When a test fails, the first instinct is usually to dive right in - go through the code, sprinkle printouts and logging statements all around, fire up the debugger, and so on. But often, the correct approach is to write additional tests. Does this sound crazy? Well, it isn't. It's one of those true and tried techniques used by many experienced programmers.

Allow me to elaborate. Tests for software fall broadly into the following categories. This taxonomy is a blunt generalization and varies considerably with software size and other characteristics. But it's not important in itself - I just use it to illustrate my point.
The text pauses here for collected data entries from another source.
(* ===== verification/UpdateInfoFacts.v ===== *)
(** Facts on [UpdateInfo.v]: the version chain of a vector as a list of
    contents, newest first, and what each operation does to it. *)
From S2P Require Import Prelude SelVector VersionInfo Transaction UpdateInfo.

Module UpdateFacts.
Import VectorUpdateInfo UpdateInfo.

(** A transaction as the manager makes them. *)
Definition proper_txn (txn : Transaction.t) : Prop :=
  (0 <= Transaction.startTS txn < START_TRANSACTION_ID)%Z /\
  (START_TRANSACTION_ID <= Transaction.ID txn)%Z.

Definition reads (txn : Transaction.t) (v : transaction_t) : bool :=
  (v =? Transaction.ID txn)%Z || (v <=? Transaction.startTS txn)%Z.

Section facts.
Context {V : Type}.
Implicit Types (s : t V) (p q : pointer) (info : VectorUpdateInfo.t V).

(** What a version says, without the links. *)
Definition content : Type := transaction_t * list nat * list V.
Definition content_of info : content := (version info, rowsInVector info, data info).
Definition c_version (c : content) : transaction_t := c.1.1.
Definition c_rows (c : content) : list nat := c.1.2.
Definition c_data (c : content) : list V := c.2.

Definition value_at (c : content) (row : nat) : option V :=
  find_row (c_rows c) row ≫= fun i => c_data c !! i.

(** The objects reached along [prev], with their contents. *)
Inductive chain (h : gmap pointer (VectorUpdateInfo.t V)) : option pointer -> list (pointer * content) -> Prop :=
| chain_nil : chain h None []
| chain_cons p info l :
    h !! p = Some info -> chain h (prev info) l -> chain h (Some p) ((p, content_of info) :: l).

Definition content_ok (c : content) : Prop :=
  length (c_data c) = length (c_rows c) /\ NoDup (c_rows c) /\ Forall (fun r => r < CAP) (c_rows c).

(** The chains of the vectors: [ch idx] is the chain of vector [idx]. *)
Record wf s (ch : nat -> list (pointer * content)) : Prop := {
  wf_chain idx : chain (heap s) (head s idx) (ch idx);
  wf_nodup idx : NoDup (ch idx).*1;
  wf_disjoint idx idx' p : p ∈ (ch idx).*1 -> p ∈ (ch idx').*1 -> idx = idx';
  wf_fresh p info : heap s !! p = Some info -> p < fresh_pointer s;
  wf_content idx : Forall (fun pc => content_ok pc.2) (ch idx);
}.

(** The newest version of every vector has no newer one. *)
Definition linked s : Prop :=
  forall idx p info, head s idx = Some p -> heap s !! p = Some info -> next info = None.

Lemma chain_det h o l1 l2 : chain h o l1 -> chain h o l2 -> l1 = l2.
Proof.
  intros H. revert l2. induction H as [|p info l Hp _ IH]; intros l2 H2; inversion H2; simplify_eq; [done|].
  f_equal. by apply IH.
Qed.

Lemma chain_lookup h o l q c :
  chain h o l -> (q, c) ∈ l -> exists info, h !! q = Some info /\ content_of info = c.
Proof.
  induction 1 as [|p info l Hp _ IH]; intros Hin; [by apply not_elem_of_nil in Hin|].
  apply elem_of_cons in Hin as [[= -> ->]|Hin]; eauto.
Qed.

(** A chain looks at the contents and the [prev] links of its objects only. *)
Lemma chain_frame h h' o l :
  chain h o l ->
  (forall q info, q ∈ l.*1 -> h !! q = Some info ->
     exists info', h' !! q = Some info' /\ content_of info' = content_of info /\ prev info' = prev info) ->
  chain h' o l.
Proof.
  induction 1 as [|p info l Hp _ IH]; intros Hf; [constructor|].
  destruct (Hf p info) as (info' & Hp' & Hc & Hprev); [by left|done|].
  rewrite <-Hc. constructor; [done|]. rewrite Hprev. apply IH. intros q i Hq. apply Hf. by right.
Qed.

Lemma chain_length s ch idx : wf s ch -> length (ch idx) <= fresh_pointer s.
Proof.
  intros Hwf. pose proof (wf_nodup _ _ Hwf idx) as Hnd.
  rewrite <-(length_fmap fst).
  replace (fresh_pointer s) with (length (seq 0 (fresh_pointer s))) by apply length_seq.
  apply submseteq_length, NoDup_submseteq; [done|]. intros p Hp. apply elem_of_seq.
  apply list_elem_of_fmap in Hp as ([q c] & -> & Hin).
  destruct (chain_lookup _ _ _ _ _ (wf_chain _ _ Hwf idx) Hin) as (info & Hq & _).
  apply (wf_fresh _ _ Hwf) in Hq. cbn. lia.
Qed.

(** *** Reading *)

Definition read_content (txn : Transaction.t) (l : list (pointer * content)) : option (pointer * content) :=
  List.find (fun pc => reads txn (c_version pc.2)) l.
So starting with the most specific and ending with the most general, these are:

  • Unit tests
  • Module-level tests
  • Whole program tests
  • Integration tests (with other software)
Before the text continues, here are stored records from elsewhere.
Lemma track_bound items p b :
  Forall (fun i => tracked i <= PAGE_SIZE) items -> 0 <= p -> 0 <= b <= PAGE_SIZE ->
  exists p' b', fold_left track items (p, b) = (p', b') /\ p <= p' <= p + Z.of_nat (length items) /\ 0 <= b' <= PAGE_SIZE /\
    PAGE_SIZE * p + b + Z.of_nat (length (items_bytes items)) <= PAGE_SIZE * p' + b'.
Proof.
  intros Hl. revert p b. induction Hl as [|i items Hi _ IH]; intros p b Hp Hb.
  - exists p, b. cbn. split_and!; try done; lia.
  - assert (exists p1 b1, track (p, b) i = (p1, b1) /\ p <= p1 <= p + 1 /\ 0 <= b1 <= PAGE_SIZE /\
      PAGE_SIZE * p + b + Z.of_nat (length (item_bytes i)) <= PAGE_SIZE * p1 + b1) as (p1 & b1 & E & ? & ? & ?).
    { unfold track, updatePagesUsed. destruct i as [bs|text]; cbn [tracked item_bytes] in *;
        match goal with |- context [?x <? ?y] => destruct (Z.ltb_spec x y) end;
        eexists _, _; split_and!; try done; cbn [length] in *; lia. }
    cbn [fold_left]. rewrite E. destruct (IH p1 b1) as (p' & b' & -> & ? & ? & Hle); [lia..|].
    exists p', b'. cbn [length]. split_and!; try done; try lia. unfold items_bytes in *. cbn [map concat].
    rewrite length_app. lia.
Qed.

Lemma items_of_small es : Forall (fun i => tracked i <= PAGE_SIZE) (items_of es).
Proof.
  unfold items_of, PAGE_SIZE. apply Forall_app. split.
  - repeat constructor; cbn; lia.
  - induction es as [|e es IH]; [constructor|]. cbn [map concat]. apply Forall_app. split; [|done].
    repeat constructor; cbn; lia.
Qed.

Lemma items_of_length es : Z.of_nat (length (items_bytes (items_of es))) = 8 * (1 + Z.of_nat (length es)).
Proof.
  unfold items_of. rewrite items_bytes_app, length_app. cbn [items_bytes map concat item_bytes].
  assert (Z.of_nat (length (items_bytes (concat (map range_values es)))) = 8 * Z.of_nat (length es)) as Hes.
  { induction es as [|e es IH]; [done|]. cbn [map concat]. rewrite items_bytes_app, length_app.
    cbn [length]. rewrite !Nat2Z.inj_add, IH. cbn. lia. }
  cbn. cbn in Hes. lia.
Qed.

Lemma length_items_of es : Z.of_nat (length (items_of es)) = 4 + 2 * Z.of_nat (length es).
Proof.
  unfold items_of. rewrite length_app. induction es as [|e es IH]; [done|]. cbn [map concat length] in *. rewrite length_app. cbn [length range_values]. lia.
Qed.

Lemma getMaxNumPages_spec s :
  serializable s -> exists n, getMaxNumPagesForSerialization s = Ret n /\ 0 <= n <= 2 * Z.of_nat (length (written s)) + 5 /\
    8 * (1 + Z.of_nat (length (written s))) <= PAGE_SIZE * n.
Proof.
  intros Hs. unfold getMaxNumPagesForSerialization. rewrite (proj1 (serializeInternal_spec s Hs)).
  cbn [mbind outcome_bind].
  destruct (track_bound (items_of (written s)) 0 0) as (p & b & -> & ? & ? & Hle);
    [apply items_of_small|lia|unfold PAGE_SIZE; lia|].
  rewrite items_of_length in Hle. pose proof (length_items_of (written s)). eexists. split; [done|].
  unfold PAGE_SIZE in *. destruct (Z.ltb_spec 0 b); lia.
Qed.

(** Reading what was written gives all its ranges back, checkpointed. *)
Lemma deserialize_spec s rest :
  serializable s ->
  exists s', deserialize init (items_bytes (items_of (written s)) ++ rest) = Ret (s', rest) /\
    wf s' /\ free s' ≡ₚ written s /\ uncheckpointedFreePageRanges s' = [].
Proof.
  intros Hs. destruct (serializeInternal_spec s Hs) as [_ Hlen]. destruct Hs as (Hwf & Hok & Hnd).
  unfold deserialize, items_of. rewrite items_bytes_app. unfold items_bytes at 1. cbn [map concat item_bytes app].
  rewrite app_nil_r, <-app_assoc, deserialize_serialize by (cbn; lia). cbn [mbind outcome_bind].
  rewrite Nat2Z.id. fold (items_bytes (concat (map range_values (written s)))).
  destruct (deserializeEntries_spec init (written s) rest) as (s' & -> & Hwf' & Hp & Hu).
  - apply init_wf_fsm.
  - apply Forall_app. split; [apply Hwf|done].
  - change (free init) with (@nil PageRange.t). by rewrite app_nil_r.
  - exists s'. split_and!; [done|done| |done]. rewrite Hp. change (free init) with (@nil PageRange.t).
    by rewrite app_nil_r.
Qed.
End FreeFacts.
Lemma allocateAll_spec pm pgs held sizes :
  file_inv pm (all_pages pgs ++ held) -> Forall ok pgs -> Forall (fun n => 0 <= n) sizes ->
  grown pm (fold_right Z.add 0 sizes) < 2 ^ 32 ->
  exists pm' new, allocateAll pm pgs sizes = Ret (pm', pgs ++ new) /\
    file_inv pm' (all_pages (pgs ++ new) ++ held) /\ Forall ok (pgs ++ new) /\
    map PageRange.numPages new = List.filter (fun n => 0 <? n) sizes.
Proof.
  intros Hinv Hok Hs. revert pm pgs Hinv Hok.
  induction Hs as [|n sizes Hn Hs IH]; intros pm pgs Hinv Hok Hmax.
  - exists pm, []. by rewrite app_nil_r.
  - unfold grown in *. cbn [fold_right allocateAll] in *.
    assert (0 <= fold_right Z.add 0 sizes) as Hsum by (clear -Hs; induction Hs; cbn; lia).
    unfold OptimisticAllocator.allocatePageRange.
    destruct (allocatePageRange_spec pm _ n Hinv Hn) as (pm1 & r & Hrun & Hrn & Hinv1 & Hokr & _ & _ & Hgrow); [lia|].
    rewrite Hrun. cbn [mbind outcome_bind mret outcome_ret].
    assert (FileHandle.numPages (PageManager.fileHandle pm1) <= FileHandle.numPages (PageManager.fileHandle pm) + n) as Hle
      by (eapply allocate_growth; [apply (fi_size _ _ Hinv)|done|lia|done]).
    destruct (Z.ltb_spec 0 n) as [Hpos|Hz].
    + destruct (IH pm1 (pgs ++ [r])) as (pm2 & new & -> & Hinv2 & Hok2 & Hmap); [| |lia|].
      * rewrite all_pages_app, (all_pages_cons r []). change (all_pages []) with (@nil Z).
        destruct Hinv1 as [A1 A2 A3 A4]. split; [done..|]. rewrite <-A4. solve_Permutation.
      * apply Forall_app. split; [done|]. constructor; [by apply Hokr|done].
      * exists pm2, (r :: new). rewrite <-app_assoc in *. split_and!; [done|done|done|].
        cbn. rewrite (proj2 (Z.ltb_lt _ _) Hpos), Hrn. by rewrite Hmap.
    + destruct (IH pm1 pgs) as (pm2 & new & -> & Hinv2 & Hok2 & Hmap); [|done|lia|].
      * unfold pages in Hinv1. rewrite Hrn, seqZ_nil in Hinv1 by lia. done.
      * exists pm2, new. split_and!; try done. cbn. by rewrite (proj2 (Z.ltb_ge _ _) Hz).
Qed.

Lemma optimistic_rollback_spec pm pgs held :
  file_inv pm (all_pages pgs ++ held) -> Forall ok pgs ->
  exists pm', OptimisticAllocator.rollback pm pgs = Ret (pm', []) /\ file_inv pm' held /\
    free (PageManager.freeSpaceManager pm') ≡ₚ pgs ++ free (PageManager.freeSpaceManager pm) /\
    uncheckpointedFreePageRanges (PageManager.freeSpaceManager pm') =
      uncheckpointedFreePageRanges (PageManager.freeSpaceManager pm) /\
    FileHandle.numPages (PageManager.fileHandle pm') = FileHandle.numPages (PageManager.fileHandle pm).
Proof.
  intros Hinv Hok. revert pm Hinv. induction Hok as [|r pgs Hr Hok IH]; intros pm Hinv.
  - by exists pm.
  - cbn [OptimisticAllocator.rollback].
    destruct (freeImmediately_spec pm r (all_pages (r :: pgs) ++ held) (all_pages pgs ++ held) Hinv)
      as (pm1 & -> & Hinv1 & _ & Hf1 & Hn1 & _ & Hu1).
    { split; [apply Hr|]. by rewrite all_pages_cons, app_assoc. }
    cbn [mbind outcome_bind]. destruct (IH pm1 Hinv1) as (pm2 & -> & Hinv2 & Hf2 & Hu2 & Hn2).
    exists pm2. split_and!; [done|done| |congruence|congruence]. rewrite Hf2, Hf1. solve_Permutation.
Qed.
From the first item (highly specific, targeted tests) on the list to the last (very general tests), coverage grows, as well as the complexity of debugging a failure. Debugging a unit test failure is usually quite easy. Integration tests can be devilishly difficult to debug, or even isolate and analyze. An unrelated component of the system may start failing intermittently when some other component (which passed all of its own tests) is changed. A compiler may start generating wrong code, but only when bootstrapped by compiling itself. It's those cases that send programmers crying to their therapist's couch.

So back to my original point. I posit that a great way to debug general tests is to write additional specific tests. Your module-level tests are failing? Write more unit tests. Your integration tests are failing? Write additional whole program tests, module tests or unit tests. The more specific the new tests are, the better. Remember that the most specific tests are the easiest to debug.
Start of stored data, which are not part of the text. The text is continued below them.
(* ===== verification/TransactionManager.v ===== *)
(** The transaction manager ([transaction/transaction_manager.cpp]), the parts
    of [Transaction] it runs ([transaction/transaction.cpp]), the decision to
    checkpoint ([storage/checkpointer.cpp]) and the transaction of a connection
    ([transaction/transaction_context.cpp], [main/client_context.cpp],
    [processor/operator/transaction.cpp]). Every public function of the manager
    holds [mtxForSerializingPublicFunctionCalls] to its end, so each is one step
    on the shared state. What the transactions work on is behind the interface
    [Storage]. A [Transaction] pointer is the identifier of a transaction in
    [activeTransactions]; following one that has left it is undefined. *)
From Stdlib Require Import QArith.
From S2P Require Import Prelude Effects VersionInfo Transaction.
Local Open Scope Z_scope.

(** ** The interface to what transactions work on *)

Record Config := mkConfig {
  isInMemory : bool;
  enableMultiWrites : bool;
  autoCheckpoint : bool;
  adaptiveCheckpoint : bool;
  checkpointThreshold : Z;
  checkpointAfterNTransactions : Z;
}.

(** Local storage, undo buffer and local WAL of a transaction, named by its
    identifier, and the shared WAL, catalog, buffer manager and checkpointer. *)
Class Storage (W : Type) := {
  cleanUp : M W unit;
  logBeginTransaction : transaction_t -> M W unit;
  localStorage_commit : transaction_t -> M W unit;
  localStorage_rollback : transaction_t -> M W unit;
  undoBuffer_commit : transaction_t -> transaction_t -> M W unit;
  undoBuffer_rollback : transaction_t -> M W unit;
  localWAL_logCommit : transaction_t -> M W unit;
  wal_logCommittedWAL : transaction_t -> M W unit;
  localWAL_clear : transaction_t -> M W unit;
  catalog_incrementVersion : M W unit;
  localWAL_getSize : W -> transaction_t -> Z;
  wal_getFileSize : W -> Z;
  getUsageRatio : W -> Q;
  getBufferPoolSize : W -> Z;
  writeCheckpoint : M W unit;
  checkpointer_rollback : M W unit;
}.

Module TransactionManager.
Section TransactionManager.
Context {W : Type} `{Storage W} (config : Config).
Import Transaction.

Record t := mk_tm {
  activeTransactions : list Transaction.t;
  lastTransactionID : transaction_t;
  lastTimestamp : transaction_t;
  checkpointWaitTimeoutInMicros : Z;
  numCommittedWriteTxnsSinceCheckpoint : Z;
  world : W;
}.

Definition DEFAULT_CHECKPOINT_WAIT_TIMEOUT_IN_MICROS : Z := 5000000.
Definition THREAD_SLEEP_TIME_WHEN_WAITING_IN_MICROS : Z := 500.

Definition init (w : W) : t := mk_tm [] START_TRANSACTION_ID 1 DEFAULT_CHECKPOINT_WAIT_TIMEOUT_IN_MICROS 0 w.

Definition set_active l (s : t) : t :=
  mk_tm l (lastTransactionID s) (lastTimestamp s) (checkpointWaitTimeoutInMicros s)
    (numCommittedWriteTxnsSinceCheckpoint s) (world s).
Definition set_num n (s : t) : t :=
  mk_tm (activeTransactions s) (lastTransactionID s) (lastTimestamp s) (checkpointWaitTimeoutInMicros s) n (world s).
Definition set_timestamp ts (s : t) : t :=
  mk_tm (activeTransactions s) (lastTransactionID s) ts (checkpointWaitTimeoutInMicros s)
    (numCommittedWriteTxnsSinceCheckpoint s) (world s).
Definition set_lastID id (s : t) : t :=
  mk_tm (activeTransactions s) id (lastTimestamp s) (checkpointWaitTimeoutInMicros s)
    (numCommittedWriteTxnsSinceCheckpoint s) (world s).
Definition set_world w (s : t) : t :=
  mk_tm (activeTransactions s) (lastTransactionID s) (lastTimestamp s) (checkpointWaitTimeoutInMicros s)
    (numCommittedWriteTxnsSinceCheckpoint s) w.

Definition on_world {A} (m : M W A) : M t A := fun s =>
  let '(r, w) := m (world s) in (r, set_world w s).

(** [*transaction]. *)
Definition find_txn (l : list Transaction.t) (id : transaction_t) : option Transaction.t :=
  List.find (fun x => ID x =? id) l.
Definition deref (transaction : transaction_t) : M t Transaction.t := fun s =>
  match find_txn (activeTransactions s) transaction with Some x => (Ret x, s) | None => (Undef, s) end.
Definition update_txn (transaction : transaction_t) (f : Transaction.t -> Transaction.t) : M t unit :=
  modify (fun s => set_active (map (fun x => if ID x =? transaction then f x else x) (activeTransactions s)) s).

(** ** Transactions *)

Definition with_commitTS ts (x : Transaction.t) : Transaction.t :=
  Transaction.mk (type x) (ID x) (startTS x) ts (forceCheckpoint x) (hasCatalogChanges x).
Definition without_catalog_changes (x : Transaction.t) : Transaction.t :=
  Transaction.mk (type x) (ID x) (startTS x) (commitTS x) (forceCheckpoint x) false.

Definition Transaction_commit (transaction : transaction_t) : M t unit :=
  on_world (localStorage_commit transaction);;
  x ← deref transaction;
  on_world (undoBuffer_commit transaction (commitTS x));;
  when (shouldLogToWAL (isInMemory config) x)
    (on_world (localWAL_logCommit transaction);;
     on_world (wal_logCommittedWAL transaction);;
     on_world (localWAL_clear transaction));;
  when (hasCatalogChanges x)
    (on_world catalog_incrementVersion;;
     update_txn transaction without_catalog_changes).

Definition Transaction_rollback (transaction : transaction_t) : M t unit :=
  on_world (localStorage_rollback transaction);;
  on_world (undoBuffer_rollback transaction);;
  update_txn transaction without_catalog_changes.

(** ** Checkpoints *)

(** The doubles nearest to 0.90, 0.75 and 0.60. *)
Definition POOL_EMERGENCY : Q := 8106479329266893 # (2 ^ 53).
Definition POOL_HIGH : Q := 3 # 4.
Definition POOL_MODERATE : Q := 5404319552844595 # (2 ^ 53).
Definition Qgtb (a b : Q) : bool := negb (Qle_bool a b).

Definition canAutoCheckpoint (w : W) (x : Transaction.t) : bool :=
  if isInMemory config then false
  else if negb (autoCheckpoint config) then false
  else if isRecovery x then false
  else
    let walSize := u64 (localWAL_getSize w (ID x) + wal_getFileSize w) in
    if adaptiveCheckpoint config && Qgtb (getUsageRatio w) POOL_EMERGENCY then true
    else if adaptiveCheckpoint config && Qgtb (getUsageRatio w) POOL_HIGH then getBufferPoolSize w / 10 <? walSize
    else if adaptiveCheckpoint config && Qgtb (getUsageRatio w) POOL_MODERATE then getBufferPoolSize w / 4 <? walSize
    else checkpointThreshold config <? walSize.

Definition shouldCheckpointOnTxnCountNoLock (s : t) : bool :=
  if isInMemory config then false
  else if negb (autoCheckpoint config) then false
  else (0 <? checkpointAfterNTransactions config) &&
       (checkpointAfterNTransactions config <=? numCommittedWriteTxnsSinceCheckpoint s).

Definition hasNoActiveTransactions (s : t) : bool :=
  match activeTransactions s with [] => true | _ => false end.
Definition hasActiveWriteTransactionNoLock (s : t) : bool :=
  existsb isWriteTransaction (activeTransactions s).

Definition TIMEOUT_MSG : string :=
  "Timeout waiting for active transactions to leave the system before checkpointing. If you have an open transaction, please close it and try again.".

(** The waiting loop; [fuel] bounds the rounds. Sleeping changes nothing: the
    mutex of the public functions is held. *)
Fixpoint wait_loop (fuel : nat) (numTimesWaited : Z) : M t unit :=
  match fuel with
  | O => undef
  | Datatypes.S fuel =>
      s ← get;
      if hasNoActiveTransactions s then mret tt
      else
        let numTimesWaited := u64 (numTimesWaited + 1) in
        if checkpointWaitTimeoutInMicros s <? u64 (numTimesWaited * THREAD_SLEEP_TIME_WHEN_WAITING_IN_MICROS)
        then throw (TransactionManagerException TIMEOUT_MSG)
        else wait_loop fuel numTimesWaited
  end.

Definition stopNewTransactionsAndWaitUntilAllTransactionsLeave : M t unit :=
  s ← get;
  wait_loop (Z.to_nat (checkpointWaitTimeoutInMicros s / THREAD_SLEEP_TIME_WHEN_WAITING_IN_MICROS) + 2) 0.

Definition checkpointNoLock : M t unit :=
  try_catch stopNewTransactionsAndWaitUntilAllTransactionsLeave
    (fun e => throw (CheckpointException (exn_msg e)));;
  try_catch (on_world writeCheckpoint)
    (fun e => on_world checkpointer_rollback;; throw (CheckpointException (exn_msg e))).

(** ** The public functions *)

Definition clearTransactionNoLock (transactionID : transaction_t) : M t unit :=
  s ← get;
  lift (ku_assert (existsb (fun x => ID x =? transactionID) (activeTransactions s)));;
  modify (set_active (List.filter (fun x => negb (ID x =? transactionID)) (activeTransactions s))).

Definition newTransaction (type : TransactionType) : M t Transaction.t :=
  modify (fun s => set_lastID (u64 (lastTransactionID s + 1)) s);;
  gets (fun s => make type (lastTransactionID s) (lastTimestamp s)).

Definition ONE_WRITER_MSG : string :=
  "Cannot start a new write transaction in the system. Only one write transaction at a time is allowed in the system.".

Definition beginTransaction (type : TransactionType) : M t transaction_t :=
  match type with
  | READ_ONLY =>
      transaction ← newTransaction type;
      modify (fun s => set_active (activeTransactions s ++ [transaction]) s);;
      mret (ID transaction)
  | RECOVERY | WRITE =>
      s ← get;
      if negb (enableMultiWrites config) && hasActiveWriteTransactionNoLock s
      then throw (TransactionManagerException ONE_WRITER_MSG)
      else
        transaction ← newTransaction type;
        when (shouldLogToWAL (isInMemory config) transaction) (on_world (logBeginTransaction (ID transaction)));;
        modify (fun s => set_active (activeTransactions s ++ [transaction]) s);;
        mret (ID transaction)
  | _ => throw (TransactionManagerException "Invalid transaction type to begin transaction.")
  end.

Definition commit (transaction : transaction_t) : M t unit :=
  on_world cleanUp;;
  x ← deref transaction;
  match type x with
  | READ_ONLY => clearTransactionNoLock (ID x)
  | RECOVERY | WRITE =>
      modify (fun s => set_timestamp (u64 (lastTimestamp s + 1)) s);;
      s ← get;
      update_txn transaction (with_commitTS (lastTimestamp s));;
      Transaction_commit transaction;;
      modify (fun s => set_num (u64 (numCommittedWriteTxnsSinceCheckpoint s + 1)) s);;
      s ← get;
      x ← deref transaction;
      let shouldCheckpoint := shouldForceCheckpoint (isInMemory config) x || canAutoCheckpoint (world s) x ||
                              shouldCheckpointOnTxnCountNoLock s in
      clearTransactionNoLock (ID x);;
      when shouldCheckpoint (checkpointNoLock;; modify (set_num 0))
  | _ => throw (TransactionManagerException "Invalid transaction type to commit.")
  end.

Definition rollback (transaction : transaction_t) : M t unit :=
  on_world cleanUp;;
  x ← deref transaction;
  match type x with
  | READ_ONLY => clearTransactionNoLock (ID x)
  | RECOVERY | WRITE =>
      Transaction_rollback transaction;;
      clearTransactionNoLock (ID x)
  | _ => throw (TransactionManagerException "Invalid transaction type to rollback.")
  end.

Definition checkpoint : M t unit :=
  if isInMemory config then mret tt
  else checkpointNoLock;; modify (set_num 0).
End TransactionManager.
Arguments t W : clear implicits.
End TransactionManager.

(** ** The transaction of a connection *)

Module TransactionContext.
Section TransactionContext.
Context {W : Type} `{Storage W} (config : Config).

Inductive TransactionMode := AUTO | MANUAL.
#[global] Instance TransactionMode_eq_dec : EqDecision TransactionMode.
Proof. solve_decision. Defined.

Record t := mk_ctx { mode : TransactionMode; activeTransaction : option transaction_t }.
Definition init : t := mk_ctx AUTO None.

(** The context of a connection, and the manager it shares. *)
Definition St : Type := t * TransactionManager.t W.

Definition on_manager {A} (m : M (TransactionManager.t W) A) : M St A := fun s =>
  let '(r, tm) := m (snd s) in (r, (fst s, tm)).
Definition set_mode (m : TransactionMode) : M St unit :=
  modify (fun s => (mk_ctx m (activeTransaction (fst s)), snd s)).

Definition isAutoTransaction (c : t) : bool := bool_decide (mode c = AUTO).
Definition hasActiveTransaction (c : t) : bool := bool_decide (is_Some (activeTransaction c)).

Definition clearTransaction : M St unit := modify (fun s => (mk_ctx AUTO None, snd s)).

Definition beginTransactionInternal (type : Transaction.TransactionType) : M St unit :=
  s ← get;
  lift (ku_assert (negb (hasActiveTransaction (fst s))));;
  transaction ← on_manager (TransactionManager.beginTransaction config type);
  modify (fun s => (mk_ctx (mode (fst s)) (Some transaction), snd s)).

Definition beginReadTransaction : M St unit :=
  set_mode MANUAL;; beginTransactionInternal Transaction.READ_ONLY.
Definition beginWriteTransaction : M St unit :=
  set_mode MANUAL;; beginTransactionInternal Transaction.WRITE.

Definition beginAutoTransaction (readOnlyStatement : bool) : M St unit :=
  s ← get;
  if hasActiveTransaction (fst s) then
    throw (TransactionManagerException "Cannot start a new transaction while there is an active transaction.")
  else beginTransactionInternal (if readOnlyStatement then Transaction.READ_ONLY else Transaction.WRITE).

Definition commit : M St unit :=
  s ← get;
  match activeTransaction (fst s) with
  | None => mret tt
  | Some transaction => on_manager (TransactionManager.commit config transaction);; clearTransaction
  end.

Definition rollback : M St unit :=
  s ← get;
  match activeTransaction (fst s) with
  | None => mret tt
  | Some transaction => on_manager (TransactionManager.rollback transaction);; clearTransaction
  end.

(** *** Statements *)

Inductive TransactionAction := BEGIN_READ | BEGIN_WRITE | COMMIT | ROLLBACK | CHECKPOINT.

Definition ALREADY_ACTIVE_MSG : string :=
  "Connection already has an active transaction. Cannot start a transaction within another one. For concurrent multiple transactions, please open other connections.".

Definition validateActiveTransaction (action : TransactionAction) (c : t) : outcome unit :=
  match action with
  | BEGIN_READ | BEGIN_WRITE =>
      if hasActiveTransaction c then Throw (TransactionManagerException ALREADY_ACTIVE_MSG) else mret tt
  | COMMIT | ROLLBACK =>
      if hasActiveTransaction c then mret tt
      else Throw (TransactionManagerException "No active transaction for {}.")
  | CHECKPOINT =>
      if hasActiveTransaction c then Throw (TransactionManagerException "Found active transaction for {}.")
      else mret tt
  end.

(** [getNextTuplesInternal] of the operator, run once. *)
Definition runAction (action : TransactionAction) : M St unit :=
  s ← get;
  lift (validateActiveTransaction action (fst s));;
  match action with
  | BEGIN_READ => beginReadTransaction
  | BEGIN_WRITE => beginWriteTransaction
  | COMMIT => commit
  | ROLLBACK => rollback
  | CHECKPOINT => on_manager (TransactionManager.checkpoint config)
  end.

Inductive TransactionCommitAction := COMMIT_IF_NEW | COMMIT_IF_AUTO | COMMIT_NEW_OR_AUTO | NOT_COMMIT.
Definition commitIfNew (a : TransactionCommitAction) : bool :=
  match a with COMMIT_IF_NEW | COMMIT_NEW_OR_AUTO => true | _ => false end.
Definition commitIfAuto (a : TransactionCommitAction) : bool :=
  match a with COMMIT_IF_AUTO | COMMIT_NEW_OR_AUTO => true | _ => false end.

Definition runFuncInTransaction (fn : M St unit) (readOnlyStatement isTransactionStatement : bool)
    (action : TransactionCommitAction) : M St unit :=
  s ← get;
  lift (ku_assert (isAutoTransaction (fst s) || hasActiveTransaction (fst s)));;
  let requireNewTransaction :=
    isAutoTransaction (fst s) && negb (hasActiveTransaction (fst s)) && negb isTransactionStatement in
  when requireNewTransaction (beginAutoTransaction readOnlyStatement);;
  try_catch
    (fn;;
     s ← get;
     when (requireNewTransaction && commitIfNew action || isAutoTransaction (fst s) && commitIfAuto action) commit)
    (fun e => match e with
              | CheckpointException _ => clearTransaction;; throw e
              | _ => rollback;; throw e
              end).
End TransactionContext.
End TransactionContext.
Debugging is all about the scientific method - you make assumptions and test them. Based on the results you make additional assumptions. Rinse. Repeat. While pondering about why something doesn't work - fortify your assumptions by writing tests for them. Facing a failing high-level test, try to write a more specific test that also fails. The benefits of this are two-fold. First, this will help you find the bug. Bugs are usually results of bad assumptions. This is especially true on the high generality level when pieces of software get integrated with others. More specific tests help verify those assumptions and are easier to debug. Second, you'll have more tests in the system when this bug-hunt ends, and that's always a good thing.